■ **Extracted data entries**
====================

(** The latitude offset of a zero is that zero. *)
Lemma _calculateLatOffset_zero dy s :
  Prim2SF dy = S754_zero s ->
  Prim2SF (_calculateLatOffset dy) = S754_zero s.
Proof.
  assert (HR : exists m e, Prim2SF R_EARTH = S754_finite false m e)
    by (do 2 eexists; vm_compute; reflexivity).
  assert (HK : exists m e, Prim2SF (180 / Math_PI) = S754_finite false m e)
    by (do 2 eexists; vm_compute; reflexivity).
  destruct HR as (mR & eR & HR), HK as (mK & eK & HK).
  intros H. unfold _calculateLatOffset.
  rewrite mul_spec, div_spec, H, HR, HK. destruct s; reflexivity.
Qed.

(** The latitude offset is NaN exactly when the cell size is. *)
Lemma _calculateLatOffset_is_nan dy :
  is_nan (_calculateLatOffset dy) = is_nan dy.
Proof.
  destruct (is_nan dy) eqn:E.
  - apply is_nan_true in E. subst dy. vm_compute. reflexivity.
  - apply is_nan_false. apply is_nan_false in E.
    destruct (Prim2SF dy) as [s|s| |s m e] eqn:D; try congruence;
      apply (@sf_signed_not_nan s), _calculateLatOffset_signed;
      rewrite D; reflexivity.
Qed.

End OffsetSign.

(** ** The floor of a small negative quotient *)
Section NegativeIndices.
Local Open Scope Z_scope.

(** Comparing two negative finite numbers is comparing their opposites
    the other way round. *)
Lemma SFltb_opp m1 e1 m2 e2 :
  SFltb (S754_finite true m1 e1) (S754_finite true m2 e2)
  = SFltb (S754_finite false m2 e2) (S754_finite false m1 e1).
Proof.
  unfold SFltb, SFcompare.
  rewrite (Z.compare_antisym e1 e2).
  change (PosDef.Pos.compare_cont Eq) with Pos.compare.
  rewrite (Pos.compare_antisym m1 m2).
  destruct (e1 ?= e2); reflexivity.
Qed.

Lemma opp_opp (x : float) : (- - x)%float = x.
Proof.
  apply Prim2SF_inj. rewrite !opp_spec.
  destruct (Prim2SF x) as [s|s| |s m e]; simpl; now rewrite ?negb_involutive.
Qed.

(** The floor of a small negative quotient is the opposite of a positive
    natural number below 2^53. *)
Lemma floor_small_negative q :
  small_negative_quotient q ->
  exists a, 1 <= a < 2 ^ 53 /\ Math_floor q = (- Number_of_Z a)%float.
Proof.
  intros [H0 Hgt]. 
  pose proof (Prim2SF_valid q) as Hv.
  assert (Hs : exists m e, Prim2SF q = S754_finite true m e).
  { rewrite ltb_spec in H0, Hgt.
    change (Prim2SF 0) with (S754_zero false) in H0.
    change (Prim2SF (-9007199254740992))
      with (S754_finite true 4503599627370496 1) in Hgt.
    destruct (Prim2SF q) as [s|s| |s m e].
    - destruct s; discriminate H0.
    - destruct s; [discriminate Hgt|discriminate H0].
    - discriminate H0.
    - destruct s; [eauto|discriminate H0]. }
  destruct Hs as (m & e & E).
  assert (Eo : Prim2SF (- q) = S754_finite false m e)
    by (rewrite opp_spec, E; reflexivity).
  destruct (is_integral q) eqn:I.
  - (* an integral quotient is its own floor *)
    assert (Hf : Math_floor q = q).
    { unfold Math_floor. rewrite E, I. reflexivity. }
    assert (Hfo : Math_floor (- q) = (- q)%float).
    { unfold Math_floor. rewrite Eo.
      replace (is_integral (- q)) with true; [reflexivity|].
      rewrite <- I. unfold is_integral. now rewrite E, Eo. }
    assert (Hsmall : small_quotient (- q)).
    { split; rewrite ?leb_spec, ?ltb_spec, Eo; [reflexivity|].
      rewrite ltb_spec, E in Hgt.
      change (Prim2SF (-9007199254740992))
        with (S754_finite true 4503599627370496 1) in Hgt.
      change (Prim2SF 9007199254740992)
        with (S754_finite false 4503599627370496 1).
      rewrite <- SFltb_opp. exact Hgt. }
    destruct (floor_small Hsmall) as [(a & Ha & Hfa)|Hfa].
    + exists a. rewrite Hfo in Hfa. split.
      * destruct (Z.eq_dec a 0) as [->|]; [exfalso|lia].
        rewrite Hfa in Eo. discriminate Eo.
      * rewrite Hf, <- Hfa. symmetry. apply opp_opp.
    + exfalso. rewrite Hfo in Hfa. rewrite Hfa in Eo. discriminate Eo.
  - (* a fractional part: the floor is one below the truncation *)
    unfold Math_floor. rewrite E, I.
    exists (Z.pos m / 2 ^ (- e) + 1). split; [|reflexivity].
    unfold is_integral in I. rewrite E in I.
    apply orb_false_elim in I. destruct I as [I _].
    apply Z.leb_gt in I.
    rewrite E in Hv. destruct (valid_mantissa _ _ _ Hv) as [Hd _].
    pose proof (digits2_pos_bounds m) as Hb.
    assert (Hm53 : Z.pos m < 2 ^ 53).
    { assert (2 ^ Z.pos (digits2_pos m) <= 2 ^ 53)
        by (apply pow2_le_mono; lia). lia. }
    assert (H2 : 2 <= 2 ^ (- e)).
    { change 2 with (2 ^ 1) at 1. apply pow2_le_mono; lia. }
    assert (Hq0 : 0 <= Z.pos m / 2 ^ (- e)) by (apply Z.div_pos; lia).
    assert (Hq1 : Z.pos m / 2 ^ (- e) <= Z.pos m / 2).
    { apply Z.div_le_compat_l; lia. }
    assert (Hq2 : Z.pos m / 2 < 2 ^ 52).
    { apply Z.div_lt_upper_bound; [lia|].
      change (2 * 2 ^ 52) with (2 ^ 53). exact Hm53. }
    split; [clear - Hq0; lia|].
    apply Z.lt_le_trans with (2 ^ 52 + 1); [clear - Hq1 Hq2; lia|].
    apply Z.leb_le. vm_compute. reflexivity.
Qed.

====================

Restate the records above verbatim, omitting no line.

(** The latitude offset of a zero is that zero. *)
Lemma _calculateLatOffset_zero dy s :
  Prim2SF dy = S754_zero s ->
  Prim2SF (_calculateLatOffset dy) = S754_zero s.
Proof.
  assert (HR : exists m e, Prim2SF R_EARTH = S754_finite false m e)
    by (do 2 eexists; vm_compute; reflexivity).
  assert (HK : exists m e, Prim2SF (180 / Math_PI) = S754_finite false m e)
    by (do 2 eexists; vm_compute; reflexivity).
  destruct HR as (mR & eR & HR), HK as (mK & eK & HK).
  intros H. unfold _calculateLatOffset.
  rewrite mul_spec, div_spec, H, HR, HK. destruct s; reflexivity.
Qed.

(** The latitude offset is NaN exactly when the cell size is. *)
Lemma _calculateLatOffset_is_nan dy :
  is_nan (_calculateLatOffset dy) = is_nan dy.
Proof.
  destruct (is_nan dy) eqn:E.
  - apply is_nan_true in E. subst dy. vm_compute. reflexivity.
  - apply is_nan_false. apply is_nan_false in E.
    destruct (Prim2SF dy) as [s|s| |s m e] eqn:D; try congruence;
      apply (@sf_signed_not_nan s), _calculateLatOffset_signed;
      rewrite D; reflexivity.
Qed.

End OffsetSign.

(** ** The floor of a small negative quotient *)
Section NegativeIndices.
Local Open Scope Z_scope.

(** Comparing two negative finite numbers is comparing their opposites
    the other way round. *)
Lemma SFltb_opp m1 e1 m2 e2 :
  SFltb (S754_finite true m1 e1) (S754_finite true m2 e2)
  = SFltb (S754_finite false m2 e2) (S754_finite false m1 e1).
Proof.
  unfold SFltb, SFcompare.
  rewrite (Z.compare_antisym e1 e2).
  change (PosDef.Pos.compare_cont Eq) with Pos.compare.
  rewrite (Pos.compare_antisym m1 m2).
  destruct (e1 ?= e2); reflexivity.
Qed.

Lemma opp_opp (x : float) : (- - x)%float = x.
Proof.
  apply Prim2SF_inj. rewrite !opp_spec.
  destruct (Prim2SF x) as [s|s| |s m e]; simpl; now rewrite ?negb_involutive.
Qed.

(** The floor of a small negative quotient is the opposite of a positive
    natural number below 2^53. *)
Lemma floor_small_negative q :
  small_negative_quotient q ->
  exists a, 1 <= a < 2 ^ 53 /\ Math_floor q = (- Number_of_Z a)%float.
Proof.
  intros [H0 Hgt]. 
  pose proof (Prim2SF_valid q) as Hv.
  assert (Hs : exists m e, Prim2SF q = S754_finite true m e).
  { rewrite ltb_spec in H0, Hgt.
    change (Prim2SF 0) with (S754_zero false) in H0.
    change (Prim2SF (-9007199254740992))
      with (S754_finite true 4503599627370496 1) in Hgt.
    destruct (Prim2SF q) as [s|s| |s m e].
    - destruct s; discriminate H0.
    - destruct s; [discriminate Hgt|discriminate H0].
    - discriminate H0.
    - destruct s; [eauto|discriminate H0]. }
  destruct Hs as (m & e & E).
  assert (Eo : Prim2SF (- q) = S754_finite false m e)
    by (rewrite opp_spec, E; reflexivity).
  destruct (is_integral q) eqn:I.
  - (* an integral quotient is its own floor *)
    assert (Hf : Math_floor q = q).
    { unfold Math_floor. rewrite E, I. reflexivity. }
    assert (Hfo : Math_floor (- q) = (- q)%float).
    { unfold Math_floor. rewrite Eo.
      replace (is_integral (- q)) with true; [reflexivity|].
      rewrite <- I. unfold is_integral. now rewrite E, Eo. }
    assert (Hsmall : small_quotient (- q)).
    { split; rewrite ?leb_spec, ?ltb_spec, Eo; [reflexivity|].
      rewrite ltb_spec, E in Hgt.
      change (Prim2SF (-9007199254740992))
        with (S754_finite true 4503599627370496 1) in Hgt.
      change (Prim2SF 9007199254740992)
        with (S754_finite false 4503599627370496 1).
      rewrite <- SFltb_opp. exact Hgt. }
    destruct (floor_small Hsmall) as [(a & Ha & Hfa)|Hfa].
    + exists a. rewrite Hfo in Hfa. split.
      * destruct (Z.eq_dec a 0) as [->|]; [exfalso|lia].
        rewrite Hfa in Eo. discriminate Eo.
      * rewrite Hf, <- Hfa. symmetry. apply opp_opp.
    + exfalso. rewrite Hfo in Hfa. rewrite Hfa in Eo. discriminate Eo.
  - (* a fractional part: the floor is one below the truncation *)
    unfold Math_floor. rewrite E, I.
    exists (Z.pos m / 2 ^ (- e) + 1). split; [|reflexivity].
    unfold is_integral in I. rewrite E in I.
    apply orb_false_elim in I. destruct I as [I _].
    apply Z.leb_gt in I.
    rewrite E in Hv. destruct (valid_mantissa _ _ _ Hv) as [Hd _].
    pose proof (digits2_pos_bounds m) as Hb.
    assert (Hm53 : Z.pos m < 2 ^ 53).
    { assert (2 ^ Z.pos (digits2_pos m) <= 2 ^ 53)
        by (apply pow2_le_mono; lia). lia. }
    assert (H2 : 2 <= 2 ^ (- e)).
    { change 2 with (2 ^ 1) at 1. apply pow2_le_mono; lia. }
    assert (Hq0 : 0 <= Z.pos m / 2 ^ (- e)) by (apply Z.div_pos; lia).
    assert (Hq1 : Z.pos m / 2 ^ (- e) <= Z.pos m / 2).
    { apply Z.div_le_compat_l; lia. }
    assert (Hq2 : Z.pos m / 2 < 2 ^ 52).
    { apply Z.div_lt_upper_bound; [lia|].
      change (2 * 2 ^ 52) with (2 ^ 53). exact Hm53. }
    split; [clear - Hq0; lia|].
    apply Z.lt_le_trans with (2 ^ 52 + 1); [clear - Hq1 Hq2; lia|].
    apply Z.leb_le. vm_compute. reflexivity.
Qed.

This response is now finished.